Output each record in full, exactly as it stands.

________________________________________

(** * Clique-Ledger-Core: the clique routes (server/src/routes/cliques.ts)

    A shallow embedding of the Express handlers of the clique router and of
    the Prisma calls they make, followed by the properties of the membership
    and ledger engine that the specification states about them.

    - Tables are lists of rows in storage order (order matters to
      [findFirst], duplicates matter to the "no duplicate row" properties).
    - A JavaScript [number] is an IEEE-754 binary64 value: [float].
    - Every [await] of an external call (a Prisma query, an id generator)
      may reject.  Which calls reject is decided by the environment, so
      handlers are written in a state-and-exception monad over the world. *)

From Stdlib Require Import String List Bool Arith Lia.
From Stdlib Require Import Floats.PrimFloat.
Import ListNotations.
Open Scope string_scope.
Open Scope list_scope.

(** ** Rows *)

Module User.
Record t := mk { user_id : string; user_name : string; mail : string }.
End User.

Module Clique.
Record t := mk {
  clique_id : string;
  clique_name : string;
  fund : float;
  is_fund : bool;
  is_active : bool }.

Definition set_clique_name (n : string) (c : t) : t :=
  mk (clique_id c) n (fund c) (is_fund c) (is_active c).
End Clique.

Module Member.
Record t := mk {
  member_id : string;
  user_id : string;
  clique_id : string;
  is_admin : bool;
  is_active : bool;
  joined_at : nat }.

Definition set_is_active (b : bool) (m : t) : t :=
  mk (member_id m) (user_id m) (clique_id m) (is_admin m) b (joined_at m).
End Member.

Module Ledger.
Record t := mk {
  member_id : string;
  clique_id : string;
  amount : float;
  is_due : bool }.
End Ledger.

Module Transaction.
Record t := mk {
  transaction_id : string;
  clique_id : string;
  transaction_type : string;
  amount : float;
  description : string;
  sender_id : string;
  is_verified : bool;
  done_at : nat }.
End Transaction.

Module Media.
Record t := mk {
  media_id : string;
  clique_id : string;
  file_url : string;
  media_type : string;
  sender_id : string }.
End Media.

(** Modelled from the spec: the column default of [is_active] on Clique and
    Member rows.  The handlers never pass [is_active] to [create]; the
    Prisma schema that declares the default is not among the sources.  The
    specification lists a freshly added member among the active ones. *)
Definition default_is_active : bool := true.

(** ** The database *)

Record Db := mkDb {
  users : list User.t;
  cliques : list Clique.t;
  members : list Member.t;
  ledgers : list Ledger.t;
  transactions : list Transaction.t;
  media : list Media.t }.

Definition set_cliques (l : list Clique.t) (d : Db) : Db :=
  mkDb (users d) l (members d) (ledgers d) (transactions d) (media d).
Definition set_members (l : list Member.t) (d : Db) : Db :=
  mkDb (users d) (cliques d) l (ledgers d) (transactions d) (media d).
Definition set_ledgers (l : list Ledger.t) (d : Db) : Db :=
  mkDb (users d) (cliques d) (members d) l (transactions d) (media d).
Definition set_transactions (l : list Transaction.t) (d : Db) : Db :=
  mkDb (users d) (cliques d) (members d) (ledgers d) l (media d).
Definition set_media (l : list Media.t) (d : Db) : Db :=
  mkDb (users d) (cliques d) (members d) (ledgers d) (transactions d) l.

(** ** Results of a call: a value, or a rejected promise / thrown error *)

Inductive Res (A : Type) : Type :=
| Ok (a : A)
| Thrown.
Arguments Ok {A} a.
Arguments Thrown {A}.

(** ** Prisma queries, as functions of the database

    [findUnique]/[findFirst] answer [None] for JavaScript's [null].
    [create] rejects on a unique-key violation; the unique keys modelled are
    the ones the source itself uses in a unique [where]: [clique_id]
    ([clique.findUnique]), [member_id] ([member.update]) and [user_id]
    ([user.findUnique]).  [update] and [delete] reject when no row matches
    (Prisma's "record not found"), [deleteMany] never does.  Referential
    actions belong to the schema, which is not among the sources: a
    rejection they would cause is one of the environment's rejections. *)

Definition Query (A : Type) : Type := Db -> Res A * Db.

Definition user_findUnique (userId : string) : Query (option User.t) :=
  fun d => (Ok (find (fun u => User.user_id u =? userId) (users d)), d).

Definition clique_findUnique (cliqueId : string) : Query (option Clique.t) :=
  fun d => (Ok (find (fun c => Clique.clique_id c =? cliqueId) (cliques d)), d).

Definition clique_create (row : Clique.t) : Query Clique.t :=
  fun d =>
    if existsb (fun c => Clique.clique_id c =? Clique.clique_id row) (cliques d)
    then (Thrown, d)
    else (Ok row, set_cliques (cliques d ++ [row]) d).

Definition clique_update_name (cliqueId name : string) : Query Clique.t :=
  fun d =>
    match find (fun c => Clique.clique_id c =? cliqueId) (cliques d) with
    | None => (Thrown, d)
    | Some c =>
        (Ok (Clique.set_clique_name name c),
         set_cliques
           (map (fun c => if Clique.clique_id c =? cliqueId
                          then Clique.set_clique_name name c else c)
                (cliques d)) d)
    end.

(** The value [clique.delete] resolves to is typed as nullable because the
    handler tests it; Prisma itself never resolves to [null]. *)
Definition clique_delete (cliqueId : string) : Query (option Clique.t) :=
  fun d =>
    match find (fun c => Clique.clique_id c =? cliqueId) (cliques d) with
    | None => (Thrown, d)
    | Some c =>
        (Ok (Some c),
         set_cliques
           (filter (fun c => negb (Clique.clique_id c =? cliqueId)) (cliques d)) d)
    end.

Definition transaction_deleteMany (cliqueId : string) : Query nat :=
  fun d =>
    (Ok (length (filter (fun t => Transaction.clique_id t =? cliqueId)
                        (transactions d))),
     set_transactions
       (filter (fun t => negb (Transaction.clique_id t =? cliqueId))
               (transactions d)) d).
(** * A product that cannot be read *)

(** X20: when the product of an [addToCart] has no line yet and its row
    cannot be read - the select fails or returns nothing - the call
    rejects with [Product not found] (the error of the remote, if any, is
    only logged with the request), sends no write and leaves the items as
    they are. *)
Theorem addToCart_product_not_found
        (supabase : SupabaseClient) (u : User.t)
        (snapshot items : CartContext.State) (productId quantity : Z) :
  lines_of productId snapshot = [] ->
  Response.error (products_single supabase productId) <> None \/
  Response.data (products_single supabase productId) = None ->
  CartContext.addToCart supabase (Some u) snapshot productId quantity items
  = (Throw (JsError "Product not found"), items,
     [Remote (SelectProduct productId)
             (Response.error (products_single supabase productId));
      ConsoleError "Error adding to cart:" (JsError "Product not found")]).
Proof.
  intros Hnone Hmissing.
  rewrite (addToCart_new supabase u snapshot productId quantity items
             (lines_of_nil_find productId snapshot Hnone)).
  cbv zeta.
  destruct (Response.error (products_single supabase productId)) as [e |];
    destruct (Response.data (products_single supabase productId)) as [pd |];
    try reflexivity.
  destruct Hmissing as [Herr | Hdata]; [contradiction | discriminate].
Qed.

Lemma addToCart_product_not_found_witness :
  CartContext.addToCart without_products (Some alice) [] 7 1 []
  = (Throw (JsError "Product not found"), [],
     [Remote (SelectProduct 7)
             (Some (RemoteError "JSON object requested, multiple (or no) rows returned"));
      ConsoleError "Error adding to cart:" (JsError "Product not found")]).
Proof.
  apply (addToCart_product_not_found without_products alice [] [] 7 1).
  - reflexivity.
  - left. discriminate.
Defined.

________________________________________

*Solution for this task*:
(** * Clique-Ledger-Core: the clique routes (server/src/routes/cliques.ts)

    A shallow embedding of the Express handlers of the clique router and of
    the Prisma calls they make, followed by the properties of the membership
    and ledger engine that the specification states about them.

    - Tables are lists of rows in storage order (order matters to
      [findFirst], duplicates matter to the "no duplicate row" properties).
    - A JavaScript [number] is an IEEE-754 binary64 value: [float].
    - Every [await] of an external call (a Prisma query, an id generator)
      may reject.  Which calls reject is decided by the environment, so
      handlers are written in a state-and-exception monad over the world. *)

From Stdlib Require Import String List Bool Arith Lia.
From Stdlib Require Import Floats.PrimFloat.
Import ListNotations.
Open Scope string_scope.
Open Scope list_scope.

(** ** Rows *)

Module User.
Record t := mk { user_id : string; user_name : string; mail : string }.
End User.

Module Clique.
Record t := mk {
  clique_id : string;
  clique_name : string;
  fund : float;
  is_fund : bool;
  is_active : bool }.

Definition set_clique_name (n : string) (c : t) : t :=
  mk (clique_id c) n (fund c) (is_fund c) (is_active c).
End Clique.

Module Member.
Record t := mk {
  member_id : string;
  user_id : string;
  clique_id : string;
  is_admin : bool;
  is_active : bool;
  joined_at : nat }.

Definition set_is_active (b : bool) (m : t) : t :=
  mk (member_id m) (user_id m) (clique_id m) (is_admin m) b (joined_at m).
End Member.

Module Ledger.
Record t := mk {
  member_id : string;
  clique_id : string;
  amount : float;
  is_due : bool }.
End Ledger.

Module Transaction.
Record t := mk {
  transaction_id : string;
  clique_id : string;
  transaction_type : string;
  amount : float;
  description : string;
  sender_id : string;
  is_verified : bool;
  done_at : nat }.
End Transaction.

Module Media.
Record t := mk {
  media_id : string;
  clique_id : string;
  file_url : string;
  media_type : string;
  sender_id : string }.
End Media.

(** Modelled from the spec: the column default of [is_active] on Clique and
    Member rows.  The handlers never pass [is_active] to [create]; the
    Prisma schema that declares the default is not among the sources.  The
    specification lists a freshly added member among the active ones. *)
Definition default_is_active : bool := true.

(** ** The database *)

Record Db := mkDb {
  users : list User.t;
  cliques : list Clique.t;
  members : list Member.t;
  ledgers : list Ledger.t;
  transactions : list Transaction.t;
  media : list Media.t }.

Definition set_cliques (l : list Clique.t) (d : Db) : Db :=
  mkDb (users d) l (members d) (ledgers d) (transactions d) (media d).
Definition set_members (l : list Member.t) (d : Db) : Db :=
  mkDb (users d) (cliques d) l (ledgers d) (transactions d) (media d).
Definition set_ledgers (l : list Ledger.t) (d : Db) : Db :=
  mkDb (users d) (cliques d) (members d) l (transactions d) (media d).
Definition set_transactions (l : list Transaction.t) (d : Db) : Db :=
  mkDb (users d) (cliques d) (members d) (ledgers d) l (media d).
Definition set_media (l : list Media.t) (d : Db) : Db :=
  mkDb (users d) (cliques d) (members d) (ledgers d) (transactions d) l.

(** ** Results of a call: a value, or a rejected promise / thrown error *)

Inductive Res (A : Type) : Type :=
| Ok (a : A)
| Thrown.
Arguments Ok {A} a.
Arguments Thrown {A}.

(** ** Prisma queries, as functions of the database

    [findUnique]/[findFirst] answer [None] for JavaScript's [null].
    [create] rejects on a unique-key violation; the unique keys modelled are
    the ones the source itself uses in a unique [where]: [clique_id]
    ([clique.findUnique]), [member_id] ([member.update]) and [user_id]
    ([user.findUnique]).  [update] and [delete] reject when no row matches
    (Prisma's "record not found"), [deleteMany] never does.  Referential
    actions belong to the schema, which is not among the sources: a
    rejection they would cause is one of the environment's rejections. *)

Definition Query (A : Type) : Type := Db -> Res A * Db.

Definition user_findUnique (userId : string) : Query (option User.t) :=
  fun d => (Ok (find (fun u => User.user_id u =? userId) (users d)), d).

Definition clique_findUnique (cliqueId : string) : Query (option Clique.t) :=
  fun d => (Ok (find (fun c => Clique.clique_id c =? cliqueId) (cliques d)), d).

Definition clique_create (row : Clique.t) : Query Clique.t :=
  fun d =>
    if existsb (fun c => Clique.clique_id c =? Clique.clique_id row) (cliques d)
    then (Thrown, d)
    else (Ok row, set_cliques (cliques d ++ [row]) d).

Definition clique_update_name (cliqueId name : string) : Query Clique.t :=
  fun d =>
    match find (fun c => Clique.clique_id c =? cliqueId) (cliques d) with
    | None => (Thrown, d)
    | Some c =>
        (Ok (Clique.set_clique_name name c),
         set_cliques
           (map (fun c => if Clique.clique_id c =? cliqueId
                          then Clique.set_clique_name name c else c)
                (cliques d)) d)
    end.

(** The value [clique.delete] resolves to is typed as nullable because the
    handler tests it; Prisma itself never resolves to [null]. *)
Definition clique_delete (cliqueId : string) : Query (option Clique.t) :=
  fun d =>
    match find (fun c => Clique.clique_id c =? cliqueId) (cliques d) with
    | None => (Thrown, d)
    | Some c =>
        (Ok (Some c),
         set_cliques
           (filter (fun c => negb (Clique.clique_id c =? cliqueId)) (cliques d)) d)
    end.

Definition transaction_deleteMany (cliqueId : string) : Query nat :=
  fun d =>
    (Ok (length (filter (fun t => Transaction.clique_id t =? cliqueId)
                        (transactions d))),
     set_transactions
       (filter (fun t => negb (Transaction.clique_id t =? cliqueId))
               (transactions d)) d).
(** * A product that cannot be read *)

(** X20: when the product of an [addToCart] has no line yet and its row
    cannot be read - the select fails or returns nothing - the call
    rejects with [Product not found] (the error of the remote, if any, is
    only logged with the request), sends no write and leaves the items as
    they are. *)
Theorem addToCart_product_not_found
        (supabase : SupabaseClient) (u : User.t)
        (snapshot items : CartContext.State) (productId quantity : Z) :
  lines_of productId snapshot = [] ->
  Response.error (products_single supabase productId) <> None \/
  Response.data (products_single supabase productId) = None ->
  CartContext.addToCart supabase (Some u) snapshot productId quantity items
  = (Throw (JsError "Product not found"), items,
     [Remote (SelectProduct productId)
             (Response.error (products_single supabase productId));
      ConsoleError "Error adding to cart:" (JsError "Product not found")]).
Proof.
  intros Hnone Hmissing.
  rewrite (addToCart_new supabase u snapshot productId quantity items
             (lines_of_nil_find productId snapshot Hnone)).
  cbv zeta.
  destruct (Response.error (products_single supabase productId)) as [e |];
    destruct (Response.data (products_single supabase productId)) as [pd |];
    try reflexivity.
  destruct Hmissing as [Herr | Hdata]; [contradiction | discriminate].
Qed.

Lemma addToCart_product_not_found_witness :
  CartContext.addToCart without_products (Some alice) [] 7 1 []
  = (Throw (JsError "Product not found"), [],
     [Remote (SelectProduct 7)
             (Some (RemoteError "JSON object requested, multiple (or no) rows returned"));
      ConsoleError "Error adding to cart:" (JsError "Product not found")]).
Proof.
  apply (addToCart_product_not_found without_products alice [] [] 7 1).
  - reflexivity.
  - left. discriminate.
Defined.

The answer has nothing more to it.